I’m also playing around with different browsers at the moment, flicking between Safari, Firefox and Brave. At which point I stumbled across Brave Search, which seems pretty promising.
So, which search engines do you all recommend?
UPDATE: Probably should’ve done a poll! But latest (if I’ve captured everything correctly) is:
- DuckDuckGo - 10
- Qwant / SearXNG / Kagi / Brave - 4
- Startpage / Ecosia - 2
- Google - 1
As to my other questions around browsers:
- Majority seem to use Firefox
- Some mentions of Brave
- One mention of Arc
I use Firefox as main browser, but I discovered for my use case google provides the best results without needing to setup every workstation e.g. 2 home PCs, 1 mobile, 2 for work. And that I need to use all main 3 browsers. Also google provide good service with functions to quickly make currency conversions, simple math ekvations etc which even Bing is far behind.
"AI" services will change this but for now it's too slow.
But in general for me, I have given up that fact to try stay private many years back, it's all a dream just like living off grid, 99% of would not survive 4 days.
But the information can be scrambled, ie shift user accounts, services, software etc. It would also provide better competition due to the userbase is moving around... But most of us are too lazy or afraid to lose history, backups, photos etc. Just see how many that can't just delete an old reddit account due to the time spent to reach an level you aren't ready to leave. To lead to famous qoute I follow online
"Don't let yourself get attached to anything you are not willing to walk out on in 30 seconds flat if you feel the heat around the corner"
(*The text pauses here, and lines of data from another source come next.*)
(** Calls of [CodeWindow.start] in which [fork] does not throw. *)
Definition forking_starts (acts : list Action) : nat :=
  length (List.filter (fun act => match act with
                                  | AStart _ None _ => true
                                  | _ => false
                                  end) acts).

(** A fork as a window with configuration [cfg] and workspace [ws] does it. *)
Definition fork_of (cfg : ElectronAppConfig.t) (ws : option string)
    (e : Effect) : Prop :=
  match e with
  | EFork _ modulePath args opts =>
      modulePath = ElectronAppConfig.nodeEntry cfg
      ∧ (∃ path, args = ["--listenPath"; path])
      ∧ env opts !! "KTELECTRON" = Some (Some "1")
      ∧ env opts !! "EXTENSION_HOST_ENTRY"
        = Some (Some (ElectronAppConfig.extensionEntry cfg))
      ∧ env opts !! "WORKSPACE_DIR" = Some ws
      ∧ stdio opts = ["pipe"; "pipe"; "pipe"; "ipc"]
  | _ => True
  end.

(** A launcher whose [fork] threw [e]: no process, [this.ready] rejected. *)
Definition spawn_failed (e : JsVal) (g : nat) (s : Session) : Prop :=
  _process (s_node s) = None
  ∧ ready (s_node s) = Some g
  ∧ promises (s_world s) !! g = Some (Own (Rejected e))
  ∧ Forall (fun p => promises (s_world s) !! p = Some (Follow g))
           (s_returned s).

(** What one turn adds to the trace before the microtasks run. *)
Definition turn_effects (a : App) (act : Action) : list Effect :=
  let killed := match owner a with Some pid => [EKill pid] | None => [] end in
  match act with
  | AStart h se path =>
      killed ++
      match se with
      | Some _ => []
      | None =>
          [EFork (length (procs (world a)))
                 (ElectronAppConfig.nodeEntry (appConfig (window a)))
                 (fork_args path)
                 (fork_options h
                    (ElectronAppConfig.extensionEntry (appConfig (window a)))
                    (workspace (window a)))]
      end
  | AClear | ADispose | AClosed => killed
  | AClose => [EBrowserClose]
  | AChild pid ev =>
      match procs (world a) !! pid with
      | Some _ => child_logs ev
      | None => []
      end
  | ADidFinishLoad => emit_did_finish_load (window a)
  | ANewWindow event url =>
      snd (emit_new_window (new_window (browser (window a))) event url)
  end.

(** What the continuation of [CodeWindow.start] can add to the trace. *)
Definition is_resume_effect (e : Effect) : bool :=
  match e with
  | ELog _ | ELoadURL _ | EShow | ELogError _ => true
  | _ => false
  end.

(** The launcher holds a process that was forked, and [kill] was called at
    most once on any process, never yet on the one the launcher holds. *)
Definition kill_once (a : App) : Prop :=
  (∀ pid, owner a = Some pid → (pid < length (procs (world a)))%nat)
  ∧ ∀ pid, (kills pid (world a) ≤ 1)%nat
           ∧ (owner a = Some pid ∨ (length (procs (world a)) ≤ pid)%nat →
              kills pid (world a) = 0%nat).

(** One listener of each kind per loaded content; without a load, nothing
    went to the content. *)
Definition listeners_inv (a : App) : Prop :=
  new_window (browser (window a)) = count is_load (world a)
  ∧ length (did_finish_load (browser (window a))) = count is_load (world a)
  ∧ count is_show (world a) = count is_load (world a)
  ∧ (count is_load (world a) = 0%nat →
     count is_content_traffic (world a) = 0%nat).

Definition is_from_child (pid : nat) (act : Action) : bool :=
  match act with
  | AChild q _ => Nat.eqb q pid
  | _ => false
  end.

(** The [start] whose result promise is [r], parked at its [await]. *)
Definition parked_call (r : nat) (path : string) : Suspended :=
  {| awaited := S (S r); listenPath := path; result := r |}.

(** Every parked [start] has a result promise that exists. *)
Definition result_bound (a : App) : Prop :=
  ∀ s, s ∈ suspended a → (result s < length (promises (world a)))%nat.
Its all about supporting the services you like and are trying to be an counterweight to the other common commercial services... Meaning we need to found/pay for good services, privacy is a luxary looking on the whole user base.
Companies, I based on an idea, but exist to make someone money and if it's tracks it will make many people money and in the end majority will lead the company to earn money and leave the base idea behind.